Abstract There is a gap in understanding the molecular mechanisms behind early relapse / multiple myeloma (MM) progression in the newly diagnosed patient on standard treatment for MM, i.e., lenalidomide, bortezomib, and dexamethasone (RVD). As a result, the relatively high percentage of patients that progress after early treatment with RVD is significant. Therefore, identification of clinically relevant clusters of co-expressed genes or representative biomarkers for MM progression, while on RVD, would help identify new molecular mechanisms and drug targets. The objective of this study is to use weighted gene co-expression network analysis (WGCNA) to identify gene-signaling networks associated with early relapse / MM progression. To this end, we performed a WGCNA to determine module-trait correlations.

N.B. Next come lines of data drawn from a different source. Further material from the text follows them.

Lemma octets_from_value {n} (a : Octets n) : octets_from n (octets_value a) = a.
Proof.
  apply octets_eq. cbn [octets octets_from]. unfold octets_value.
  pose proof (be_split_combine (octets a) (octets_ok a)) as H. by rewrite octets_length in H.
Qed.

Lemma be_combine_app l k :
  be_combine (l ++ k) = (be_combine l * 2 ^ (8 * Z.of_nat (length k)) + be_combine k)%Z.
Proof.
  induction l as [|x l IH]; cbn [app be_combine]; [lia|]. rewrite IH, length_app, Nat2Z.inj_add.
  rewrite Z.mul_add_distr_l, Z.pow_add_r by lia. ring.
Qed.

Lemma be_combine_zeros n : be_combine (replicate n 0%Z) = 0%Z.
Proof. induction n as [|n IH]; cbn [replicate be_combine]; [done|]. rewrite IH. lia. Qed.

(** Masking keeps the leading octets and zeroes the others. *)
Lemma land_high x s w :
  (0 ≤ s ≤ w)%Z → (0 ≤ x < 2 ^ w)%Z →
  Z.land x (Z.land (Z.shiftl (2 ^ w - 1) s) (2 ^ w - 1)) = (x / 2 ^ s * 2 ^ s)%Z.
Proof.
  intros Hs Hx. rewrite <- Z.shiftl_mul_pow2, <- Z.shiftr_div_pow2 by lia.
  replace (2 ^ w - 1)%Z with (Z.ones w) by (rewrite Z.ones_equiv; lia).
  apply Z.bits_inj'. intros i Hi. rewrite !Z.land_spec, !Z.shiftl_spec by lia.
  rewrite (Z.testbit_ones_nonneg w i) by lia.
  destruct (Z.ltb_spec i s).
  - rewrite !(Z.testbit_neg_r _ (i - s)) by lia. by rewrite andb_false_r.
  - rewrite Z.shiftr_spec, (Z.testbit_ones_nonneg w (i - s)) by lia. replace (i - s + s)%Z with i by lia.
    destruct (Z.ltb_spec i w); [rewrite (proj2 (Z.ltb_lt (i - s) w)) by lia; by rewrite !andb_true_r|].
    rewrite !andb_false_r. symmetry. rewrite <- (Z.mod_small x (2 ^ w)) by done.
    apply Z.mod_pow2_bits_high. lia.
Qed.

Lemma octets_masked {n} (a : Octets n) (m : nat) :
  m ≤ n → (0 < n) →
  octets (octets_from n (Z.land (octets_value a)
    (shl_max (8 * Z.of_nat n) (8 * Z.of_nat n - 8 * Z.of_nat m)))) =
  if decide (m = 0) then octets a else take m (octets a) ++ replicate (n - m) 0%Z.
Proof.
  intros Hm Hn. pose proof (octets_ok a) as Hok. pose proof (octets_length a) as Hlen.
  pose proof (be_combine_bound _ Hok) as Hb. rewrite Hlen in Hb. unfold octets_value, shl_max.
  destruct (decide (m = 0)) as [->|Hnz].
  { replace (8 * Z.of_nat n - 8 * Z.of_nat 0)%Z with (8 * Z.of_nat n)%Z by lia. rewrite Z.mod_same by lia.
    rewrite land_high by lia. rewrite Z.pow_0_r, Z.div_1_r, Z.mul_1_r.
    exact (f_equal octets (octets_from_value a)). }
  rewrite Z.mod_small by lia. rewrite land_high by lia. cbn [octets octets_from].
  rewrite <- (take_drop m (octets a)), be_combine_app, length_drop, Hlen.
  replace (8 * Z.of_nat (n - m))%Z with (8 * Z.of_nat n - 8 * Z.of_nat m)%Z by lia.
  assert (Hd : Forall (λ b, 0 ≤ b < 256)%Z (drop m (octets a))) by (by apply Forall_drop).
  pose proof (be_combine_bound _ Hd) as Hbd. rewrite length_drop, Hlen in Hbd.
  replace (8 * Z.of_nat (n - m))%Z with (8 * Z.of_nat n - 8 * Z.of_nat m)%Z in Hbd by lia.
  rewrite Z.div_add_l by lia. rewrite Z.div_small by done. rewrite Z.add_0_r.
  set (l := take m (octets a) ++ replicate (n - m) 0%Z).
  assert (Hl : length l = n) by (unfold l; rewrite length_app, length_take, length_replicate; lia).
  assert (Hc : be_combine l = (be_combine (take m (octets a)) * 2 ^ (8 * Z.of_nat n - 8 * Z.of_nat m))%Z).
  { unfold l. rewrite be_combine_app, be_combine_zeros, length_replicate.
    replace (8 * Z.of_nat (n - m))%Z with (8 * Z.of_nat n - 8 * Z.of_nat m)%Z by lia. lia. }
  rewrite take_app_le by (rewrite length_take; lia). rewrite take_take, Nat.min_id, <- Hc.
  transitivity (be_split (length l) (be_combine l)); [by rewrite Hl|]. apply be_split_combine.
  apply Forall_app. split; [by apply Forall_take|]. apply Forall_replicate. lia.
Qed.

Lemma octets_masked_eq {n} (a b : Octets n) (m : nat) :
  0 < m ≤ n →
  let mask x := octets_from n (Z.land (octets_value x) (shl_max (8 * Z.of_nat n) (8 * Z.of_nat n - 8 * Z.of_nat m))) in
  mask a = mask b ↔ take m (octets a) = take m (octets b).
Proof.
  intros Hm. cbn zeta.
  assert (Hmask : ∀ x : Octets n, octets (octets_from n (Z.land (octets_value x)
    (shl_max (8 * Z.of_nat n) (8 * Z.of_nat n - 8 * Z.of_nat m)))) = take m (octets x) ++ replicate (n - m) 0%Z).
  { intros x. rewrite octets_masked by lia. by rewrite decide_False by lia. }
  split; intros H.
  - apply (f_equal octets) in H. rewrite !Hmask in H. apply app_inj_1 in H as [H _]; [done|].
    by rewrite !length_take, !octets_length.
  - apply octets_eq. by rewrite !Hmask, H.
Qed.

Lemma mask_ipv4_24 a b : mask_ipv4 a 24 = mask_ipv4 b 24 ↔ take 3 (octets a) = take 3 (octets b).
Proof. exact (octets_masked_eq a b 3 ltac:(lia)). Qed.

Lemma mask_ipv6_48 a b : mask_ipv6 a 48 = mask_ipv6 b 48 ↔ take 6 (octets a) = take 6 (octets b).
Proof. exact (octets_masked_eq a b 6 ltac:(lia)). Qed.

(** ** The scan of a scope *)

Section scan.
Context `{TL : TransportLib}.
Implicit Types (n : NodeInfo) (e : DhtCoreEngine) (now : Instant) (l : list NodeInfo).

(** The nodes of a scope, other than the candidate, with an address that
    satisfies [f]. *)
Definition matching (candidate_id : PeerId) (f : IpAddr → bool) l : list NodeInfo :=
  List.filter (λ n, negb (bool_decide (id n = candidate_id)) && node_matches f n) l.

Lemma node_matches_spec f n : node_matches f n = true ↔ ∃ i, i ∈ all_ips n ∧ f i = true.
Proof.
  unfold node_matches. rewrite existsb_exists. setoid_rewrite <- list_elem_of_In.
  by setoid_rewrite elem_of_elements.
Qed.

Lemma elem_of_matching p f l n :
  n ∈ matching p f l ↔ n ∈ l ∧ id n ≠ p ∧ node_matches f n = true.
Proof.
  unfold matching. rewrite elem_of_List_filter, andb_true_iff, negb_true_iff, bool_decide_eq_false. tauto.
Qed.

(** A tally describes a list: its length and its farthest node. *)
Definition tally_of (self : PeerId) (t : TierTally) (ms : list NodeInfo) : Prop :=
  tally_count t = N.of_nat (length ms) ∧
  match tally_farthest t with
  | None => ms = []
  | Some (p, d, s) => ∃ n, n ∈ ms ∧ id n = p ∧ last_seen n = s ∧ d = xor_distance self (id n) ∧
      ∀ m, m ∈ ms → tle (xor_distance self (id m)) d
  end.

Lemma tally_node_spec self t ms n :
  tally_of self t ms → tally_of self (tally_node true n (xor_distance self (id n)) t) (ms ++ [n]).
Proof.
  intros [Hc Hf]. unfold tally_node. split; cbn [tally_count tally_farthest].
  { rewrite Hc, length_app. simpl. lia. }
  destruct (tally_farthest t) as [[[p d] s]|]; cbn [from_option fst snd].
  - destruct Hf as (m & Hm & Hid & Hs & Hd & Hmax). destruct (ltb d (xor_distance self (id n))) eqn:Hlt.
    + apply ltb_tlt in Hlt. exists n. split_and!; [set_solver|done..|].
      intros m' [Hm'|Hm']%elem_of_app; [|apply list_elem_of_singleton in Hm' as ->; by apply tle_refl].
      eapply tle_trans; [by apply Hmax|]. by apply tlt_tle.
    + apply ltb_false in Hlt. exists m. split_and!; [set_solver|done..|].
      intros m' [Hm'|Hm']%elem_of_app; [by apply Hmax|]. by apply list_elem_of_singleton in Hm' as ->.
  - subst ms. exists n. split_and!; [set_solver|done..|].
    intros m ->%list_elem_of_singleton. apply tle_refl.
Qed.

Lemma node_no_ips f n : all_ips n = ∅ → node_matches f n = false.
Proof.
  intros He. destruct (node_matches f n) eqn:Hm; [|done].
  apply node_matches_spec in Hm as (i & Hi & _). rewrite He in Hi. set_solver.
Qed.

We next examined the overrepresentation of upstream regulators and signal pathway networks from MM patients in the MMRF CoMMpass dataset (n = 175, gene transcripts= 30,598). WGCNA constructed 48 modules based on the correlations between patients on RVD and death. We are using death as a biomarker for MM progression and two years as cut off for treatment. We identified two modules, Green (p < 4.6 x 10-8), and Pale Turquoise (p < 8.8 x 10-7), that significantly and positively correlated with overall survival of < 2 years following initial treatment with RVD. Further analysis identified HDAC8, PARPBP, HSPG2, MAGE, KIF, and FOXM1 as the top six hub genes having tight variations in positive correlations. The signatures for these cell cycle signaling pathway related hub genes were found to be largely associated with the biological process for proliferation. Future studies will use connectivity mapping to identify drug signatures that can target any of the identified hub genes. The selective targeting of these hub genes is expected to improve response to RVD in MM patients. This transcriptome study is the first using this approach to identify gene signaling networks associated with MM progression. Citation Format: Olayinka O. Adebayo, Tiara Griffen, Corey Young, Eric Dammer, James W. Lillard. Weighted gene co-expression network analysis identified cell cycle signaling pathway associated hub genes correlated with progression and prognosis of multiple myeloma [abstract]. In: Proceedings of the Annual Meeting of the American Association for Cancer Research 2020; 2020 Apr 27-28 and Jun 22-24. Philadelphia (PA): AACR; Cancer Res 2020;80(16 Suppl):Abstract nr 4388.